- Born: April 1951 (age 75) Dar es Salaam, Tanganyika (now Tanzania)
- Occupation: Businessman
- Known for: Founder, Edwardian Hotels
- Title: Chairman and CEO, Edwardian Hotels
- Spouse: Amrit Singh
- Children: 4

= Jasminder Singh =

British billionaire businessman (born 1951)

Jasminder Singh (born April 1951) is a British billionaire businessman.

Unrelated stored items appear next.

(* ===== verification/ObsApi.v ===== *)
(** * Cluster observability routes (mobula-api/src/cluster_obs.rs)

    Nodes, events and logs from the backend, jobs and metrics from the cluster's
    Ray dashboard. A route answers a view, or stops early with a response; the
    world holds the API's store and clock, the backend, the requests sent
    southbound and the free permits. *)

From S2P Require Import Prelude Float64 Core Store Json Provision Nodes Auth Oidc Registry Api AuthLayer Http.
#[local] Open Scope Z_scope.

Definition MAX_JOBS_BODY_BYTES : Z := 8 * 1024 * 1024.
Definition MAX_INFLIGHT : Z := 64.
Definition MAX_STATUS_BODY_BYTES : Z := 4 * 1024 * 1024.
Definition DEFAULT_LOG_TAIL : Z := 200.
Definition MAX_LOG_TAIL : Z := 5000.

(** ** Ray's job list *)

Record RayJobSummary := {
  rj_job_id : option string;
  rj_submission_id : option string;
  rj_status : option string;
  rj_entrypoint : option string;
  rj_start_time : option Z;
  rj_end_time : option Z;
  rj_message : option string;
}.

Definition job_summary (j : Value) : RayJobSummary :=
  let s k := json_get k j ≫= as_str in {|
  rj_job_id := s "job_id"%string; rj_submission_id := s "submission_id"%string;
  rj_status := s "status"%string; rj_entrypoint := s "entrypoint"%string;
  rj_start_time := json_get "start_time" j ≫= as_u64; rj_end_time := json_get "end_time" j ≫= as_u64;
  rj_message := s "message"%string |}.

Definition normalize_jobs (raw : Value) : list RayJobSummary :=
  job_summary <$> match raw with JArr a => a | JObj m => m.*2 | _ => [] end.

(** ** Resource summary *)

Definition as_f64 (v : Value) : option f64 :=
  match v with JNum n => Some (f64_of_Z n) | JFloat f => Some f | _ => None end.

Record StateNodesSummary := {
  sn_cpu : option f64;
  sn_gpu : option f64;
  sn_memory : option f64;
  sn_object_store_memory : option f64;
  sn_active_nodes : Z;
  sn_dead_nodes : Z;
}.

Definition state_node_rows (raw : Value) : list Value :=
  default [] (d ← json_get "data" raw; r ← json_get "result" d; r' ← json_get "result" r; as_array r').

(** One running total: absent until a node reports the resource. *)
Definition tally (acc : option f64) (v : option f64) : option f64 :=
  match v with Some v => Some (f64_add (default f64_zero acc) v) | None => acc end.

Definition is_alive (node : Value) : bool :=
  match json_get "state" node ≫= as_str with Some s => String.eqb s "ALIVE" | None => false end.

Definition add_node (s : StateNodesSummary) (node : Value) : StateNodesSummary :=
  if is_alive node then
    let amount k := r ← json_get "resources_total" node; v ← json_get k r; as_f64 v in {|
    sn_cpu := tally (sn_cpu s) (amount "CPU"%string);
    sn_gpu := tally (sn_gpu s) (amount "GPU"%string);
    sn_memory := tally (sn_memory s) (amount "memory"%string);
    sn_object_store_memory := tally (sn_object_store_memory s) (amount "object_store_memory"%string);
    sn_active_nodes := u64_add (sn_active_nodes s) 1; sn_dead_nodes := sn_dead_nodes s |}
  else {|
    sn_cpu := sn_cpu s; sn_gpu := sn_gpu s; sn_memory := sn_memory s;
    sn_object_store_memory := sn_object_store_memory s;
    sn_active_nodes := sn_active_nodes s; sn_dead_nodes := u64_add (sn_dead_nodes s) 1 |}.

Definition no_nodes : StateNodesSummary := {|
  sn_cpu := None; sn_gpu := None; sn_memory := None; sn_object_store_memory := None;
  sn_active_nodes := 0; sn_dead_nodes := 0 |}.

Definition summarize_state_nodes (raw : Value) : StateNodesSummary :=
  foldl add_node no_nodes (state_node_rows raw).

Definition usage_used (usage : option Value) (key : string) : option f64 :=
  u ← usage; v ← json_get key u; a ← as_array v; x ← head a; as_f64 x.

Record ResourceStat := { rt_used : option f64; rt_total : f64 }.
Record ClusterMetrics := {
  cm_cluster_id : string;
  cm_cpu : option ResourceStat;
  cm_gpu : option ResourceStat;
  cm_memory : option ResourceStat;
  cm_object_store_memory : option ResourceStat;
  cm_active_nodes : option Z;
  cm_pending_nodes : option Z;
  cm_failed_nodes : option Z;
}.

Definition usage_map (raw : Value) : option Value :=
  cs ← or_else (json_get "data" raw ≫= json_get "clusterStatus") (json_get "clusterStatus" raw);
  r ← json_get "loadMetricsReport" cs; json_get "usage" r.

Definition summarize_metrics (cluster_id : string) (nodes_raw : Value) (status_raw : option Value)
  : ClusterMetrics :=
  let s := summarize_state_nodes nodes_raw in
  let usage := status_raw ≫= usage_map in
  let stat (total : option f64) key :=
    (fun t => {| rt_used := usage_used usage key; rt_total := t |}) <$> total in {|
  cm_cluster_id := cluster_id;
  cm_cpu := stat (sn_cpu s) "CPU"%string; cm_gpu := stat (sn_gpu s) "GPU"%string;
  cm_memory := stat (sn_memory s) "memory"%string;
  cm_object_store_memory := stat (sn_object_store_memory s) "object_store_memory"%string;
  cm_active_nodes := Some (sn_active_nodes s); cm_pending_nodes := None;
  cm_failed_nodes := if Z.ltb 0 (sn_dead_nodes s) then Some (sn_dead_nodes s) else None |}.

(** ** The routes *)

(** What the routes ask a backend for; [ob_dashboard] derives a name. *)
Class ObsBackend (P : Type) := {
  ob_nodes : ClusterId -> ST P ProvisionError (option ClusterNodes);
  ob_events : ClusterId -> ST P ProvisionError (option (list ClusterEvent));
  ob_logs : ClusterId -> option string -> nat -> ST P ProvisionError (option ClusterLogs);
  ob_dashboard : ClusterId -> P -> option string;
}.

(** [serde_json::from_slice] into a value. *)
Class JsonText := from_slice : Bytes -> option Value.

Record ObsApiState := { ost_registry : ClusterRegistry; ost_provisioner : bool }.

Record ObsWorld (P : Type) := {
  ow_api : ApiWorld;
  ow_backend : P;
  ow_sent : list SouthRequest;
  ow_permits : Z;
}.
Arguments ow_api {P} _.
Arguments ow_backend {P} _.
Arguments ow_sent {P} _.
Arguments ow_permits {P} _.
Arguments Build_ObsWorld {P} _ _ _ _.

Inductive ClusterScope := InProject (project : string) | Registered.

Inductive ObsView :=
| NodesBody (n : ClusterNodes)
| EventsBody (id : ClusterId) (l : list ClusterEvent)
| LogsBody (l : ClusterLogs)
| MetricsBody (m : ClusterMetrics)
| JobsBody (l : list RayJobSummary)
| UpstreamBody (status : Z) (body : Bytes).

Record LogsQuery := { lq_node : option string; lq_tail : option Z }.

Section routes.
Context `{AuditCodec} `{HeaderValues} `{Network} `{JsonText} {P : Type} `{ObsBackend P}.

Abbreviation O := (ST (ObsWorld P) Response).

Definition on_store {X} (m : H X) : O X := fun w =>
  let '(r, a) := m (ow_api w) in (r, Build_ObsWorld a (ow_backend w) (ow_sent w) (ow_permits w)).

Definition scope_for_read (st : ObsApiState) (identity : option Identity) (id : ClusterId)
  : O ClusterScope :=
  row ← on_store (call (get id));
  match row with
  | Some c =>
      s ← st_get (fun w => api_store (ow_api w));
      let '(_, narrowed) := read_scope s identity in
      if is_some_and narrowed (fun ps => negb (bool_decide (cs_project (c_spec c) ∈ ps)))
      then st_err no_such_cluster else mret (InProject (cs_project (c_spec c)))
  | None =>
      match by_id (ost_registry st) id with
      | None => st_err no_such_cluster
      | Some _ =>
          s ← st_get (fun w => api_store (ow_api w));
          let '(_, narrowed) := read_scope s identity in
          match narrowed with Some _ => st_err no_such_cluster | None => mret Registered end
      end
  end.

Definition deny_read (identity : option Identity) (target : Target) (scope : ClusterScope) : O unit :=
  on_store (or_deny (match scope with
                     | InProject project => authorize_scoped identity Read target project
                     | Registered => authorize identity Read target
                     end)).
Definition deny_cluster_read (identity : option Identity) (scope : ClusterScope) : O unit :=
  deny_read identity TCluster scope.

(** A call of the backend and the three ways it can fail to give a view. *)
Definition ask_backend {X} (st : ObsApiState) (m : ST P ProvisionError (option X))
    (unavailable missing failed : string) : O X := fun w =>
  if negb (ost_provisioner st) then (Err (respond 404 (Text unavailable)), w)
  else
    let '(r, p) := m (ow_backend w) in
    (match r with
     | Ok (Some x) => Ok x
     | Ok None => Err (respond 404 (Text missing))
     | Err (NotFound _) => Err no_such_cluster
     | Err (PBackend _) => Err (respond 503 (Text failed))
     end, Build_ObsWorld (ow_api w) p (ow_sent w) (ow_permits w)).

Definition cluster_nodes (st : ObsApiState) (identity : option Identity) (id : ClusterId) : O ObsView :=
  scope ← scope_for_read st identity id;
  _ ← deny_read identity TCluster scope;
  nodes ← ask_backend st (ob_nodes id) "nodes unavailable" "nodes unavailable" "node source unavailable";
  mret (NodesBody nodes).

Definition cluster_events (st : ObsApiState) (identity : option Identity) (id : ClusterId) : O ObsView :=
  scope ← scope_for_read st identity id;
  _ ← deny_cluster_read identity scope;
  events ← ask_backend st (ob_events id) "events unavailable" "events unavailable" "event source unavailable";
  mret (EventsBody id events).

Definition cluster_logs (st : ObsApiState) (identity : option Identity) (id : ClusterId) (q : LogsQuery)
  : O ObsView :=
  scope ← scope_for_read st identity id;
  _ ← deny_cluster_read identity scope;
  let tail := Z.min (Z.max (default DEFAULT_LOG_TAIL (lq_tail q)) 1) MAX_LOG_TAIL in
  logs ← ask_backend st (ob_logs id (lq_node q) (Z.to_nat tail))
           "logs unavailable" "no such pod for this cluster" "log source unavailable";
  mret (LogsBody logs).

(** The dashboard of a cluster and the token for it: the registry's, or the
    backend's head service without one. *)
Definition dashboard_base (st : ObsApiState) (id : ClusterId) (unavailable : string)
  : O (string * option string) := fun w =>
  match by_id (ost_registry st) id with
  | Some ep => (Ok (ep_api_base_url ep, ep_auth_token ep), w)
  | None =>
      match (if ost_provisioner st then ob_dashboard id (ow_backend w) else None) with
      | Some base => (Ok (base, None), w)
      | None => (Err (respond 404 (Text unavailable)), w)
      end
  end.

(** A permit held while [m] runs. *)
Definition with_permit {X} (m : O X) : O X := fun w =>
  if Z.leb (ow_permits w) 0
  then (Err (respond 503 (Text "gateway busy: too many inflight proxied requests")), w)
  else
    let '(r, w') := m (Build_ObsWorld (ow_api w) (ow_backend w) (ow_sent w) (ow_permits w - 1)) in
    (r, Build_ObsWorld (ow_api w') (ow_backend w') (ow_sent w') (ow_permits w' + 1)).

Definition bearer_of (token : option string) : O (option Bytes) := fun w =>
  match token with
  | None => (Ok None, w)
  | Some t =>
      match header_value ("Bearer " +:+ t) with
      | Some v => (Ok (Some v), w)
      | None => (Err (respond 500 (Text "invalid cluster token")), w)
      end
  end.

(** [client.get(url)] with at most the cluster's bearer, and [send]. *)
Definition get_request (url : string) (bearer : option Bytes) : SouthRequest := {|
  so_method := "GET"; so_url := url;
  so_headers := match bearer with Some v => [("authorization"%string, v)] | None => [] end;
  so_body := [] |}.
Definition send (req : SouthRequest) : O (option Upstream) := fun w =>
  (Ok (exchange (ow_sent w) req),
   Build_ObsWorld (ow_api w) (ow_backend w) (ow_sent w ++ [req]) (ow_permits w)).

Definition unreachable {X} : O X := st_err (respond 503 (Text "cluster unreachable")).

Definition read_jobs (base : string) (token : option string) : O ObsView :=
  bearer ← bearer_of token;
  upstream ← send (get_request (trim_end_slashes base +:+ "/api/jobs/") bearer);
  match upstream with
  | None => unreachable
  | Some up =>
      match buffer MAX_JOBS_BODY_BYTES [] (up_body up) with
      | Err TooLarge => st_err (respond 503 (Text "jobs response too large"))
      | Err Broken => unreachable
      | Ok body =>
          if negb (is_success (up_status up)) then mret (UpstreamBody (up_status up) body)
          else match from_slice body with
               | Some raw => mret (JobsBody (normalize_jobs raw))
               | None => st_err (respond 503 (Text "invalid jobs response"))
               end
      end
  end.

Definition cluster_jobs (st : ObsApiState) (identity : option Identity) (id : ClusterId) : O ObsView :=
  scope ← scope_for_read st identity id;
  _ ← deny_read identity TJob scope;
  s ← st_get (fun w => api_store (ow_api w));
  if is_some_and (m_clusters s !! id) (fun c => bool_decide (cs_engine (c_spec c) = Dask))
  then st_err (respond 400 (Text
    "job submission is not supported for engine=dask (batch is a Ray-only surface)"))
  else
    endpoint ← dashboard_base st id "jobs unavailable";
    with_permit (read_jobs (fst endpoint) (snd endpoint)).

Definition fetch_dashboard_json (url : string) (bearer : option Bytes) : O (option Value) :=
  upstream ← send (get_request url bearer);
  mret (up ← upstream;
        if negb (is_success (up_status up)) then None
        else match buffer MAX_STATUS_BODY_BYTES [] (up_body up) with
             | Ok body => from_slice body
             | Err _ => None
             end).

Definition read_metrics (id : ClusterId) (base : string) (token : option string) : O ObsView :=
  bearer ← bearer_of token;
  nodes_raw ← fetch_dashboard_json (base +:+ "/api/v0/nodes") bearer;
  match nodes_raw with
  | None => unreachable
  | Some raw =>
      status_raw ← fetch_dashboard_json (base +:+ "/api/cluster_status") bearer;
      mret (MetricsBody (summarize_metrics id raw status_raw))
  end.

Definition cluster_metrics (st : ObsApiState) (identity : option Identity) (id : ClusterId) : O ObsView :=
  scope ← scope_for_read st identity id;
  _ ← deny_cluster_read identity scope;
  endpoint ← dashboard_base st id "metrics unavailable";
  with_permit (read_metrics id (trim_end_slashes (fst endpoint)) (snd endpoint)).
End routes.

According to the Sunday Times Rich List List in 2019, Singh is worth £1.1 billion.

==Early life==
Jasminder Singh was born in April 1951, in Dar es Salaam, Tanganyika (now Tanzania) in an Indian family. He is the son of Bal Mohinder Singh, and they moved to the UK from Kenya in 1973, and first ran a post office together.

==Career==
Singh first worked as an accountant. He then began working in the hotel industry for his uncle. Eventually, he was able to buy out his uncle.

Through Edwardian Hotels, of which he is the chairman and CEO, Singh owns or co-owns 12 luxury hotels in central London, under the Radisson Blu Edwardian brand, and the 404-room May Fair Hotel.

==Personal life==
Singh is married to Amrit Singh, an interior decorator, and they live in Tetworth Hall, a large country house near Ascot, and London.

In November 2013, Jasminder's father 86-year-old Bal Mohinder Singh was taking legal action against his sons Jasminder, 62, and Herinder, 46, for about £50 million of Jasminder's reported wealth of £400 million. All three families had lived together at Tetworth Hall, until Herinder fell out with Jasminder and left. Due to the father's frail health, the hearing in November 2013 was taking place at the May Fair Hotel, rather than a normal courtroom. In April 2014, Judge William Blackburne dismissed the claim which he said had been entered "in all good faith".

His son Inderneel Singh, is managing director, of London's May Fair Hotel.

==Honours==
In 2007, Singh was appointed Officer of the Order of the British Empire (OBE) for services to the hotel industry.